Monitoring - Servers status dashboard

· 3 min read

Description​

This dashboard provides a status of the servers hosting the cluster and its datastores: CPU, RAM…

Screenshot​

Content​

Applicative nodes CPU usage (chart)​

  • CPU usage of each node involved in the applicative cluster
  • Can be above 100% when multiple cores
  • Stability is key
  • Same usage on each nodes is preferred
  • Target is below 75% * number of cores

Applicative nodes free RAM (chart)​

  • Free RAM usage of each node involved in the applicative cluster
  • This include the caching, so could be rather low
  • Stability is better
  • Same usage on each nodes is preferred

Services CPU usage (chart)​

  • Sum of all CPU usage of all replicas for each service
  • Allow to find most demanding services easily and scale them
  • Allow to track weird behaviors
  • We can see that the most used ones are:
    • PackWrite that receives and parse Packets from Whisperers
    • WebWrite that aggregates packets of a TCP session to parse it
    • PackRead that gives packets to Webwrite
    • TcpUpdate that updates TCP sessions
    • TcpWrite that receives TCP sessions from Whisperers

Services average RAM usage (chart)​

  • Track the average RAM usage of all replicas for each service
  • Stability is the target
  • There is currently an issue with MonitorWrite memory. Yet to be fixed.

Redis CPU usage (chart)​

  • Track the CPU usage of Redis databases instances
  • Nothing special to say... it is so small!
  • The number of instances and what they hosts is configurable
  • Here:
    • Main: Tcp sessions, Http coms and Http pers
    • Pack: Packets, Status, Whisp status, Customers and Whisperers

Redis used RAM (chart)​

  • Tracks the memory usage of Redis
  • When the processing of pollers and parsing is too slow, Redis accumulates data and can reach its maximum (1GB for default)
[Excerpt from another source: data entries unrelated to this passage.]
(** * SAN7-ERP: crime / ACS data integration pipeline

    A shallow embedding of the three scripts of the repository:

    - [STEP-1-CRIME-DATA-FILTERING-R.R]   (module [RStep]),
    - the 2010-2020 notebook              (module [Post2009]),
    - [STEP-2-ACS_CRIME_2005-2009.ipynb]  (module [Pre2010]),

    with the spatial overlay and areal weights that both notebooks
    compute in module [Geo] and their common crime steps in module
    [Nb].  Module [City] holds a small input on which the scripts are
    run.

    Data frames are lists of records (row order is the order of the
    list).  Floating-point columns are modelled by exact rationals [Q]
    extended with the IEEE special values the scripts can produce
    (missing/NaN and the infinities); rounding is not modelled.  Calls
    into geospatial and date libraries are parameters of the sections in
    which they are used. *)

From Stdlib Require Import List String Ascii Bool ZArith QArith Lia Lqa.
From Stdlib Require Import DecimalString.
From Stdlib Require DecimalN DecimalPos.
Import ListNotations.

Local Open Scope string_scope.
Local Open Scope Q_scope.

Set Implicit Arguments.

(* ================================================================== *)
(** ** Generic helpers: strings, sums, group keys *)

(** Membership of a string in a vector of strings ([%in%], [isin]). *)
Definition str_in (s : string) (l : list string) : bool :=
  existsb (String.eqb s) l.

(** Python's [str.lstrip('0')]: drop every leading ['0']. *)
Fixpoint lstrip0 (s : string) : string :=
  match s with
  | String "0"%char rest => lstrip0 rest
  | _ => s
  end.

(** [n] copies of the character ['0']. *)
Fixpoint zeros (n : nat) : string :=
  match n with
  | O => EmptyString
  | S k => String "0"%char (zeros k)
  end.

(** pandas' [Series.str.zfill(width)]: pad on the left with ['0'] up to
    [width] characters (no special treatment of a sign). *)
Definition zfill (width : nat) (s : string) : string :=
  zeros (width - String.length s) ++ s.

(** Decimal rendering of an integer ([str(int)] in Python, the digits
    of [%d] in R). *)
Definition digits_of (z : Z) : string :=
  NilZero.string_of_uint (N.to_uint (Z.abs_N z)).

Definition str_of_int (z : Z) : string :=
  if (z <? 0)%Z then String "-"%char (digits_of z) else digits_of z.

(** Sum of a list of rationals (a column [sum]). *)
Fixpoint Qsum (l : list Q) : Q :=
  match l with
  | [] => 0
  | x :: r => x + Qsum r
  end.

(** Keys of a [groupby]: the distinct key values.  pandas sorts them;
    the order plays no role below, so first-appearance order is kept. *)
Definition group_keys {K : Type} (eq_dec : forall a b : K, {a = b} + {a <> b})
    (l : list K) : list K :=
  nodup eq_dec l.

Definition key2_dec (a b : string * Z) : {a = b} + {a <> b}.
Proof. decide equality; [apply Z.eq_dec | apply string_dec]. Defined.

Definition key3_dec (a b : string * Z * Z) : {a = b} + {a <> b}.
Proof. decide equality; [apply Z.eq_dec | apply key2_dec]. Defined.

(* ================================================================== *)
(** ** Float-like column values

    A numeric cell of a data frame: a number, one of the two infinities,
    or NaN, which pandas also uses for a missing value. *)

Inductive fval : Type :=
| Num (q : Q)
| PInf
| NInf
| NaN.

(** Sign of a rational as a comparison with zero. *)
Definition Qsign (q : Q) : comparison := 0 ?= q.

(** IEEE division as numpy performs it on float columns (warnings are
    suppressed by the notebooks): [x/0] is an infinity of the sign of
    [x], [0/0] is NaN. *)
Definition fdiv (a b : fval) : fval :=
  match a, b with
  | NaN, _ | _, NaN => NaN
  | Num x, Num y =>
      match Qsign y with
      | Eq => match Qsign x with Eq => NaN | Lt => PInf | Gt => NInf end
      | _ => Num (x / y)
      end
  | Num _, (PInf | NInf) => Num 0
  | PInf, Num y => match Qsign y with Gt => NInf | _ => PInf end
  | NInf, Num y => match Qsign y with Gt => PInf | _ => NInf end
  | (PInf | NInf), (PInf | NInf) => NaN
  end.

Definition fmul (a b : fval) : fval :=
  match a, b with
  | NaN, _ | _, NaN => NaN
  | Num x, Num y => Num (x * y)
  | Num x, PInf | PInf, Num x =>
      match Qsign x with Eq => NaN | Lt => PInf | Gt => NInf end
  | Num x, NInf | NInf, Num x =>
      match Qsign x with Eq => NaN | Lt => NInf | Gt => PInf end
  | PInf, PInf | NInf, NInf => PInf
  | PInf, NInf | NInf, PInf => NaN
  end.

Definition fadd (a b : fval) : fval :=
  match a, b with
  | NaN, _ | _, NaN => NaN
  | Num x, Num y => Num (x + y)
  | PInf, NInf | NInf, PInf => NaN
  | PInf, _ | _, PInf => PInf
  | NInf, _ | _, NInf => NInf
  end.

Definition is_nan (a : fval) : bool :=
  match a with NaN => true | _ => false end.

(** The comparison [a >= 0] on a float cell; false on NaN. *)
Definition fge0 (a : fval) : bool :=
  match a with
  | Num q => match Qsign q with Gt => false | _ => true end
  | PInf => true
  | NInf => false
  | NaN => false
  end.


(** The usual sum of a sequence of float cells: NaN propagates. *)
Fixpoint fsum (l : list fval) : fval :=
  match l with
  | [] => Num 0
  | a :: r => fadd a (fsum r)
  end.

(** pandas' [.sum(...)] with its default [skipna=True]: missing cells
    are left out of the sum. *)
Definition sum_skipna (l : list fval) : fval :=
  fsum (filter (fun a => negb (is_nan a)) l).

(** [fillna(0)] on one cell. *)
Definition fillna0 (a : fval) : fval :=
  match a with NaN => Num 0 | _ => a end.

(** Equality of cells up to equality of rationals. *)
Definition feq (a b : fval) : Prop :=
  match a, b with
  | Num x, Num y => x == y
  | PInf, PInf | NInf, NInf | NaN, NaN => True
  | _, _ => False
  end.

(** Python's [a != b] between a string and an integer literal, as the
    element-wise comparison of an object column meets it. *)
Inductive pyval : Type :=
| PyStr (s : string)
| PyInt (z : Z).

Definition py_ne (a b : pyval) : bool :=
  match a, b with
  | PyStr s, PyStr t => negb (String.eqb s t)
  | PyInt x, PyInt y => negb (Z.eqb x y)
  | _, _ => true
  end.

(** An integer cell read as a float cell. *)
Definition of_int (z : Z) : fval := Num (inject_Z z).

Definition of_count (n : nat) : fval := of_int (Z.of_nat n).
Elasticsearch CPU usage (chart)​

  • Tracks the CPU usage of Elasticsearch inside each Node of Elasticsearch cluster
  • Maximum at 100%
  • Stability is a key

Elasticsearch heap used (chart)​

  • Track the JVM Heap used  of Elasticsearch on each node
  • Should stay below the limit (each: 4GB - half the node memory)

Elasticsearch disk used (chart)​

  • Track the disk used on each ES node
  • Should not reach the limit (here, 400 GB)